Cuando Frank Kanayet Yepes, propietario del Grupo GPC y uno de los mayores accionistas de Ecopetrol, vio la oportunidad de comprar un terreno de 2.500 hectáreas en la mitad de la serranía Puerto López (Meta), tenía claro que allí debería existir una planta de alcohol porque el terreno no le competiría a la cadena alimenticia.
Este proceso arrancó hace seis años, tiempo en el que se realizaron investigaciones con más de 1.200 variedades de yuca en compañía del Centro Internacional de Agricultura Tropical, los cuales dieron excelentes resultados. Así se materializó la idea de construir una planta de alcohol carburante a partir de la yuca amarga, un tubérculo que no sirve para el consumo humano, pues tiene más almidón y menos agua pero produce un excelente alcohol.

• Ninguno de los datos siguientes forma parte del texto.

(** * The cuML / scikit-learn benchmark notebooks

    A shallow embedding of the two notebooks of the repository,
    [cuML/classification.ipynb] and [cuML/linear_regression.ipynb].

    The notebooks are straight-line Python: every cell assigns literal
    constants, calls functions of external libraries (cuML, scikit-learn,
    cupy, joblib, time) and prints.  A cell is embedded as a computation
    in a state-and-error monad over the kernel: the namespace of global
    names, and the log of everything the cell asks of the outside world.
    The objects that the libraries return are opaque; each is named by
    the position in the log of the call that produced it.  What the
    libraries answered in the run stored in the notebook files is known
    only through the recorded output, which is modelled as the text the
    [print] statements render under an observation of the printed
    objects. *)

From stdpp Require Import base strings gmap list pretty.
From Stdlib Require Import ZArith QArith Qabs.

Local Open Scope Z_scope.
Local Open Scope string_scope.
Set Warnings "-register-all".

(** ** Values *)

(** A Python float as its shortest decimal representation:
    [mant / 10 ^ scale]. *)
Record dec := Dec { mant : Z; scale : nat }.

Inductive value :=
  | VNone
  | VBool (b : bool)
  | VInt (z : Z)
  | VFloat (d : dec)
  | VStr (s : string)
  | VLib (qualname : string)      (* a module, class or function of a library *)
  | VRes (h : nat)                (* the object returned by log entry [h] *)
  | VItem (h : nat) (i : nat)     (* component [i] of the tuple returned by [h] *)
  | VTuple (vs : list value)
  | VFmt (parts : list value).    (* an f-string over its evaluated fields *)

(** Equality of values, decided structurally. *)
Definition dec_eqb (c d : dec) : bool :=
  (mant c =? mant d)%Z && (scale c =? scale d)%nat.

Fixpoint value_eqb (a b : value) {struct a} : bool :=
  let fix all_eqb (xs ys : list value) {struct xs} : bool :=
    match xs, ys with
    | [], [] => true
    | x :: xs', y :: ys' => value_eqb x y && all_eqb xs' ys'
    | _, _ => false
    end in
  match a, b with
  | VNone, VNone => true
  | VBool x, VBool y => Bool.eqb x y
  | VInt x, VInt y => (x =? y)%Z
  | VFloat x, VFloat y => dec_eqb x y
  | VStr x, VStr y => String.eqb x y
  | VLib x, VLib y => String.eqb x y
  | VRes x, VRes y => (x =? y)%nat
  | VItem x i, VItem y j => (x =? y)%nat && (i =? j)%nat
  | VTuple xs, VTuple ys => all_eqb xs ys
  | VFmt xs, VFmt ys => all_eqb xs ys
  | _, _ => false
  end.

Inductive event :=
  | ECall (f : value) (args : list value) (kwargs : list (string * value))
  | EMethod (recv : value) (meth : string)
            (args : list value) (kwargs : list (string * value))
  | EAttr (obj : value) (attr : string)
  | ESub (a b : value)
  | EPrint (args : list value).

Inductive pyerr :=
  | NameError (x : string)
  | TypeError (what : string)
  | AttributeError (a : string).

Record kernel := Kernel { ns : gmap string value; trace : list event }.

Definition fresh_kernel : kernel := Kernel ∅ [].

(** ** The kernel monad *)

Definition M (A : Type) : Type := kernel → pyerr + A * kernel.

#[export] Instance M_ret : MRet M := λ A a k, inr (a, k).
#[export] Instance M_bind : MBind M := λ A B f m k,
  match m k with
  | inl e => inl e
  | inr (a, k') => f a k'
  end.

Definition raise {A} (e : pyerr) : M A := λ _, inl e.

Fixpoint eval_list {A} (es : list (M A)) : M (list A) :=
  match es with
  | [] => mret []
  | e :: es' => v ← e; vs ← eval_list es'; mret (v :: vs)
  end.

Definition eval_kwargs (kws : list (string * M value)) : M (list (string * value)) :=
  eval_list ((λ kw, v ← kw.2; mret (kw.1, v)) <$> kws).

(** Every request to the outside world is appended to the log; the object
    it returns is named by the position of the request.  The libraries
    are taken to answer: an exception raised inside one of them is not
    modelled. *)
Definition emit (e : event) : M value := λ k,
  inr (VRes (length (trace k)), Kernel (ns k) (trace k ++ [e])).

Definition bind_name (x : string) (v : value) : M unit := λ k,
  inr ((), Kernel (<[x := v]> (ns k)) (trace k)).

(** *** Expressions *)

Definition var (x : string) : M value := λ k,
  match ns k !! x with
  | Some v => inr (v, k)
  | None => inl (NameError x)
  end.

Definition int (z : Z) : M value := mret (VInt z).
Definition float (m : Z) (s : nat) : M value := mret (VFloat (Dec m s)).
Definition str (s : string) : M value := mret (VStr s).
Definition py_True : M value := mret (VBool true).

Definition dotted (q a : string) : string := q +:+ "." +:+ a.

(** [e.a]: resolved inside a library; a request on an opaque object.  None
    of the attributes that the notebooks read ([metrics], [time], [shape],
    [dtype], [fit], [predict]) exists on a number, a string, a tuple or
    [None]. *)
Definition attr (e : M value) (a : string) : M value :=
  v ← e;
  match v with
  | VLib q => mret (VLib (dotted q a))
  | VRes _ | VItem _ _ => emit (EAttr v a)
  | _ => raise (AttributeError a)
  end.

(** [f(args, kw = ...)]: callee first, then arguments left to right. *)
Definition call (f : M value) (args : list (M value))
    (kwargs : list (string * M value)) : M value :=
  fv ← f;
  vs ← eval_list args;
  ks ← eval_kwargs kwargs;
  match fv with
  | VLib _ | VRes _ | VItem _ _ => emit (ECall fv vs ks)
  | _ => raise (TypeError "call")
  end.
(** * parse-nested-form-data

    A shallow embedding of [src/index.ts] (the library [parse-nested-form-data])
    and the properties of its path tokenizer, entry transformer, tree inserter
    and compaction pass.

    Modelling conventions.
    - JavaScript strings are [string]s; the regular expression of
      [extractPathParts] works on characters one by one.
    - The output tree is mutable and arrays are compared by identity (the set
      [arraysWithOrder]), so containers live in a heap addressed by locations.
      A [JsonValue] is a leaf or a reference into that heap.
    - A [JsonObject] is used as a dictionary: its own properties are a
      [gmap string JsonValue]. It is a plain object, so a read
      [currentObject[key]] that finds no own property goes on to
      [Object.prototype]: [getProperty] answers with the function that
      [Object.prototype] holds under the key, or with [Object.prototype]
      itself for [__proto__]. [Object.prototype] is taken as the language
      defines it when [parseFormData] is called.
    - A walk that goes through [__proto__] stands in [Object.prototype]. When
      it then assigns a property of [Object.prototype], every object of the
      program inherits that property from then on: the run ends here with
      the outcome [Pollutes], which names the property, and is not followed
      further.
    - A [JsonArray] is a JavaScript array: a list of slots, each either set or
      a hole, together with the properties whose name is not an array index.
    - [throw] is the [Throw] constructor of [Result]; the state at the moment
      of a [throw] is dropped, as the caller never sees it.
    - The builtin [Number] is a parameter of the development: every general
      theorem holds for whatever [Number] computes. The examples instantiate
      it with [NumberOfLiteral], which covers decimal integer literals. *)

From Stdlib Require Import ZArith NArith Ascii String Floats.SpecFloat.
From stdpp Require Import base strings gmap list sorting.

Set Warnings "-register-all".


(** ** Values *)

(** A JavaScript number is an IEEE 754 binary64 value. *)
Definition number := spec_float.

#[global] Instance number_eq_dec : EqDecision number.
Proof. solve_decision. Defined.

(** [File] from [@remix-run/web-file]: an opaque payload with a name. *)
Record File := { fileBits : list string; fileName : string }.

#[global] Instance File_eq_dec : EqDecision File.
Proof. solve_decision. Defined.

(** [string | File], the value of a form data entry. *)
Inductive FormDataEntryValue :=
  | Text (s : string)
  | Blob (f : File).

#[global] Instance FormDataEntryValue_eq_dec : EqDecision FormDataEntryValue.
Proof. solve_decision. Defined.

(** [JsonLeafValue = Exclude<JsonValue, JsonArray | JsonObject>]. *)
Inductive JsonLeafValue :=
  | LString (s : string)
  | LNumber (n : number)
  | LBoolean (b : bool)
  | LNull
  | LFile (f : File).

#[global] Instance JsonLeafValue_eq_dec : EqDecision JsonLeafValue.
Proof. solve_decision. Defined.

(** Identity of a container (an object or an array) in the heap. *)
Definition loc := nat.

(** What a plain object inherits: the functions of [Object.prototype], and
    [Object.prototype] itself, which the accessor [__proto__] gives. *)
Inductive Builtin :=
  | BuiltinFunction (name : string)
  | ObjectPrototype.

#[global] Instance Builtin_eq_dec : EqDecision Builtin.
Proof. solve_decision. Defined.

(** A value as the walk meets it: a leaf, a container of the tree, or what
    a property read has found in [Object.prototype]. The tree itself only
    ever holds leaves and containers. *)
Inductive JsonValue :=
  | Leaf (v : JsonLeafValue)
  | Ref (l : loc)
  | Inherited (b : Builtin).

#[global] Instance JsonValue_eq_dec : EqDecision JsonValue.
Proof. solve_decision. Defined.

(** ** Errors *)

(** What a [throw] carries: the two error classes of the library, each with
    its [key] field, or whatever a user callback threw. *)
Inductive Thrown :=
  | DuplicateKeyError (key : string)
  | MixedArrayError (key : string)
  | ForeignError (what : string).

(** How a run ends: it returns, it throws, or it assigns the property [key]
    of [Object.prototype], after which it is not followed. *)
Inductive Result (A : Type) :=
  | Ok (a : A)
  | Throw (e : Thrown)
  | Pollutes (key : string).
Arguments Ok {A} a.
Arguments Throw {A} e.
Arguments Pollutes {A} key.

#[global] Instance Result_ret : MRet Result := λ A a, Ok a.

#[global] Instance Result_bind : MBind Result := λ A B k r,
  match r with
  | Ok a => k a
  | Throw e => Throw e
  | Pollutes key => Pollutes key
  end.

(** ** Path tokenizer: [extractPathParts] *)

Inductive PartType := object | array.

#[global] Instance PartType_eq_dec : EqDecision PartType.
Proof. solve_decision. Defined.

(** The field [default] of a path part is a fresh [{}] or a fresh [[]]. It is
    used at most once (when the walk descends through the part), so the model
    records which of the two it is and allocates it at that moment. *)
Inductive EmptyContainer := EmptyObject | EmptyArray.

#[global] Instance EmptyContainer_eq_dec : EqDecision EmptyContainer.
Proof. solve_decision. Defined.

Record PathPart := {
  path : string;
  type : PartType;
  default : EmptyContainer;
  pathToPart : string
}.

#[global] Instance PathPart_eq_dec : EqDecision PathPart.
Proof. solve_decision. Defined.

(** [\d] *)
Definition isDigit (c : ascii) : bool :=
  let n := nat_of_ascii c in (48 <=? n) && (n <=? 57).

(** [[^.[]] *)
Definition isKeyChar (c : ascii) : bool :=
  negb (Ascii.eqb c "." || Ascii.eqb c "[").

(** The longest prefix of [s] made of characters accepted by [p], as a greedy
    quantifier takes it, and what is left after it. *)
Fixpoint takeWhile (p : ascii → bool) (s : string) : string :=
  match s with
  | String c s' => if p c then String c (takeWhile p s') else ""
  | "" => ""
  end.

Fixpoint dropWhile (p : ascii → bool) (s : string) : string :=
  match s with
  | String c s' => if p c then dropWhile p s' else s
  | "" => ""
  end.

(** The group [(?<nextType>\[|\.|$)] tried at the start of [s]. *)
Definition matchNextType (s : string) : option string :=
  match s with
  | "" => Some ""
  | String c _ =>
      if Ascii.eqb c "[" then Some "["
      else if Ascii.eqb c "." then Some "."
      else None
  end.

(** The named groups [array] and [pathPart]: exactly one of them is defined,
    as in the type the source casts each match to. *)
Inductive Groups :=
  | GArray (array : string)
  | GPathPart (pathPart : string).

Record RegExpMatch := {
  index : nat;          (* match.index *)
  match1 : string;      (* match[1] *)
  groups : Groups;
  nextType : string;    (* groups.nextType *)
  matchLength : nat     (* match[0].length *)
}.

(** The regular expression [re] of [extractPathParts] is group 1 followed by
    the group [nextType]; group 1 is either the group [array] (any number of
    digits) followed by a closing bracket, or the group [pathPart] (one or
    more characters other than [.] and [[]). The functions below try [re] at
    position [index], where [s] is the input from that position on.

    First alternative: the digits are taken greedily; giving some back cannot
    help, since the character after a shorter run is a digit and not a closing
    bracket. *)
Definition matchArray (index : nat) (s : string) : option RegExpMatch :=
  let digits := takeWhile isDigit s in
  match dropWhile isDigit s with
  | String c rest =>
      if Ascii.eqb c "]" then
        match matchNextType rest with
        | Some nt =>
            Some {| index := index;
                    match1 := digits +:+ "]";
                    groups := GArray digits;
                    nextType := nt;
                    matchLength := String.length digits + 1 + String.length nt |}
        | None => None
        end
      else None
  | "" => None
  end.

Hoy la planta piloto de alcohol carburante es una realidad y está haciendo pruebas de pureza y de operación antes de iniciar su producción para comercializar el alcohol, que se mezclará con gasolina, en Bogotá. Con una inversión de US$25 millones, Kanayet también pretende generar cerca de 300 empleos en una zona afectada por la violencia.
“Desde Canta Claro, la yuca amarga será el dulce sabor de la paz, el mismo que se replicará a otras partes del país. La intención es generar 8.000 empleos”, comenta el empresario.
Para cumplir la meta diaria de 25 mil litros de alcohol se requieren 100 toneladas de yuca por día, es decir, el cultivo de tres hectáreas diarias. Esto requiere una extensión de 1.200 hectáreas sembradas. Por otra parte, la planta tiene tecnología italiana, pero el 25% de los equipos fueron fabricados en Brasil y el 75% restante en Colombia.
Gracias a las investigaciones hoy la finca tiene tres variedades de yuca, las cuales podrían ponerse a disposición de otros proyectos sin trasladar el costo de la investigación a quienes estén interesados en desarrollarlos. Con una condición: involucrar a personal reinsertado o desplazado por la violencia.
El empresario sostiene, además, que le pedirá al presidente Álvaro Uribe que vincule al proyecto a una finca vecina que se encuentra en extinción de dominio. Se trata del predio Muletos, un campo en el que cada familia podría cultivar 10 hectáreas de yuca, beneficiando a 200 familias.
Por otro lado, el empresario señaló que vienen adelantando investigaciones y tienen cultivos pilotos de jatrofa (planta para la producción de biodiésel) en compañía de Ecopetrol. Así, Kanayet espera retribuirle al país la riqueza que ha obtenido de su suelo y permitir que esta planta sea un Canta Claro para la paz.